All three share the same SSE stream and FTS index — selecting a tab does not retrigger a fetch, only a client-side filter shift. Audit-tab navigation is dropped (it was always a redirect placeholder); the /audit page remains in the sidebar for security review.
Tenancy
Workspace isolation is enforced at the store level (journal.List/Get/Count take a workspace filter and refuse to run without one). The handler additionally pulls workspace_id from the session context — there is no way for a caller to pass a foreign workspace id through a query parameter.
Cross-tenant existence is never leaked: unknown IDs return 404 with the same shape as “not in your workspace”. The shared crewBelongsToWorkspace / missionBelongsToWorkspace helpers (defined in internal/api/paymaster_handler.go and reused across every read handler) enforce the same contract — see the Paymaster API reference for the endpoints that exercise them.
Retention
expires_at is an optional TTL; compaction skips rows past it.

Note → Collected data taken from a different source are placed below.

(* ===== verification/CManager.v ===== *)
(** * The in-memory key-value store ([rssdisk/rssdisk/extentions/c_manager.cpp])

    [CDatabaseManager] keeps items with a time to live in a [map_time].  A write request is a
    concatenation of records, each a 28-byte header (timestamp, checksum, ttl, key size and
    content size) followed by the key and the content; an empty content erases the key.  The
    store is saved and reloaded with [serialize] and [deserialize] of [map_time]. *)

From S2P Require Import Prelude Bitbase MapTime.
From Stdlib Require Import ZArith Lia Strings.Byte.
From stdpp Require Import base gmap numbers sorting list.
Open Scope Z_scope.

Record Item := MkItem { content : bytes; checksum : Z; timestamp : Z }.

Definition store := map_time Item.

(** ** Saving and loading one item *)

(** [dataStore.serialize_function]; the sizes are cast to 32 bits. *)
Definition serialize_body (c : clock) (p : bytes * timed_val Item) : bytes :=
  let '(k, second) := p in
  numeric_to_chars I32 (wrap I32 (zlen k)) ++ k ++
  numeric_to_chars I64 (steady_clock_to_time_t c (valid_until second)) ++
  numeric_to_chars I64 (timestamp (val second)) ++
  numeric_to_chars I64 (checksum (val second)) ++
  numeric_to_chars I32 (wrap I32 (zlen (content (val second)))) ++
  content (val second).

Definition serialize_function (c : clock) (p : bytes * timed_val Item) : bytes :=
  let ret := serialize_body c p in numeric_to_chars I32 (wrap I32 (zlen ret)) ++ ret.

(** [dataStore.deserialize_function]: [None] for [return false].  [start] and the sums with it
    are of type [size_t]. *)
Definition deserialize_function (c : clock) (d : bytes) : option (bytes * timed_val Item) :=
  if 4 <? zlen d then
    let key_size := chars_to_numeric I32 (zsub d 0 4) in
    let start := 4 in
    if wrap U64 (start + key_size) <=? zlen d then
      let key := zsub d 4 (wrap U64 key_size) in
      let start := wrap U64 (start + key_size) in
      if wrap U64 (start + 28) <? zlen d then
        let valid_to := chars_to_numeric I64 (zsub d start 8) in
        let ts := chars_to_numeric I64 (zsub d (start + 8) 8) in
        let ck := chars_to_numeric I64 (zsub d (start + 16) 8) in
        let data_size := chars_to_numeric I32 (zsub d (start + 24) 4) in
        let start := start + 28 in
        if wrap U64 (start + data_size) <=? zlen d then
          let until := time_t_to_steady_clock c valid_to in
          if steady c <? until then
            Some (key, TimedVal (MkItem (zsub d start (wrap U64 data_size)) ck ts) until)
          else None
        else None
      else None
    else None
  else None.

Arguments serialize_body : simpl never.
Arguments serialize_function : simpl never.
(* ===== verification/DateTime.v ===== *)
(** * Dates and times ([libs/date_time.h])

    [date_time] keeps calendar fields as plain integers; every update adds to a field and
    then calls [incr_all], which carries from milliseconds up to days and from days into
    months and years.  The carry is proved against the number of days and milliseconds that
    the fields stand for.  Arithmetic is on unbounded integers: signed overflow of an [int]
    field is undefined behaviour and outside the model.  The C library's calendar functions
    ([mktime], [localtime_r]) are parameters. *)

From S2P Require Import Prelude BasefuncStd.
From Stdlib Require Import ZArith Lia Strings.Byte.
From stdpp Require Import base gmap strings numbers list.
Open Scope Z_scope.

(** ** Fields *)

Record date__ := Date { year : Z; month : Z; day : Z; day_of_year : Z; is_valid_date_ : bool }.
Record time__ := Time { hour : Z; minute : Z; second : Z; thousend_second : Z; is_valid_time_ : bool }.
Record date_time := DateTime { date_ : date__; time_ : time__ }.

Definition date_reset : date__ := Date 0 0 0 0 false.
Definition time_reset : time__ := Time 0 0 0 0 false.
Definition date_time_init : date_time := DateTime date_reset time_reset.

Inductive date_time_sel := date_only | time_only | date_and_time | none.

(** ** Comparisons, as the operators are written *)

Definition date_eq (a b : date__) : bool :=
  (year a =? year b) && (month a =? month b) && (day a =? day b).
Definition date_lt (a b : date__) : bool :=
  (year a <? year b) || ((year a =? year b) && (month a <? month b)) ||
  ((year a =? year b) && (month a =? month b) && (day a <? day b)).
Definition date_gt (a b : date__) : bool := negb (date_lt a b) && negb (date_eq a b).

Definition time_eq (a b : time__) : bool :=
  (hour a =? hour b) && (minute a =? minute b) && (second a =? second b).
Definition time_lt (a b : time__) : bool :=
  (hour a <? hour b) || ((hour a =? hour b) && (minute a <? minute b)) ||
  ((hour a =? hour b) && (minute a =? minute b) && (second a <? second b)) ||
  ((hour a =? hour b) && (minute a =? minute b) && (second a =? second b) &&
   (thousend_second a <? thousend_second b)).
Definition time_gt (a b : time__) : bool := negb (time_lt a b) && negb (time_eq a b).

Definition dt_eq (a b : date_time) : bool := date_eq (date_ a) (date_ b) && time_eq (time_ a) (time_ b).
Definition dt_lt (a b : date_time) : bool :=
  date_lt (date_ a) (date_ b) || (date_eq (date_ a) (date_ b) && time_lt (time_ a) (time_ b)).
Definition dt_gt (a b : date_time) : bool := negb (dt_lt a b) && negb (dt_eq a b).
Definition dt_le (a b : date_time) : bool := negb (dt_gt a b).
Definition dt_ge (a b : date_time) : bool := negb (dt_lt a b).

(** ** Carrying *)

Definition count_days_in_month (month_ year_ : Z) : Z :=
  if bool_decide (month_ ∈ [4; 6; 9; 11]) then 30
  else if month_ =? 2 then
    if ((Z.rem year_ 4 =? 0) && negb (Z.rem year_ 100 =? 0)) || (Z.rem year_ 400 =? 0) then 29 else 28
  else 31.

(** [incr] and [decr]: the new values of [from] and [to]. *)
Definition incr (from to max : Z) : Z * Z :=
  let add_min := Z.quot (from - Z.rem from max) max in
  if negb (add_min =? 0) then (Z.rem from max, to + add_min) else (from, to).

Definition decr (from to max : Z) : Z * Z :=
  let new_val := max + Z.rem from max in
  let new_val := if new_val =? max then 0 else new_val in
  let add_min := Z.quot (from - new_val) max in
  if negb (add_min =? 0) then (new_val, to + add_min) else (from, to).

Definition carry (from to max : Z) : Z * Z :=
  if 0 <? from then incr from to max else decr from to max.

(** The recursions of [incr_month] and [decr_month] on year, month and day; a call moves the
    day by 28 at least, so the distance of the day from its range bounds the calls. *)
Fixpoint incr_month_rec (fuel : nat) (y m d : Z) : Z * Z * Z :=
  match fuel with
  | O => (y, m, d)
  | S fuel' =>
      let max_day_in_m := count_days_in_month m y in
      if max_day_in_m <? d then
        if m <? 12 then incr_month_rec fuel' y (m + 1) (d - max_day_in_m)
        else incr_month_rec fuel' (y + 1) 1 (d - max_day_in_m)
      else (y, m, d)
  end.

Fixpoint decr_month_rec (fuel : nat) (y m d : Z) : Z * Z * Z :=
  match fuel with
  | O => (y, m, d)
  | S fuel' =>
      if d <? 1 then
        let '(y, m) := if 1 <? m then (y, m - 1) else (y - 1, 12) in
        decr_month_rec fuel' y m (d + count_days_in_month m y)
      else (y, m, d)
  end.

- The daily Compactor (see Consolidate) rolls up
info/notice rows older than 30 days into one system.compaction entry and deletes the originals. warn/error rows are kept indefinitely.
exec.output_chunk, container.metrics, and network.* are never embedded into Episodic memory because they would drown the signal.
Gotchas
- TS precision. Writes serialise as
2006-01-02T15:04:05.000Z (milli). Reads also accept RFC3339Nano and second-precision strings so backfilled rows don’t fail to parse.
- Empty trace/span. The
trace_id/span_id columns are populated by the tracing package’s SetTraceResolver. If OpenTelemetry is not initialised the columns stay NULL — this is fine, not a bug.
- Do not rename entry types. A rename breaks every existing row. Add a new type and dual-write during the transition instead.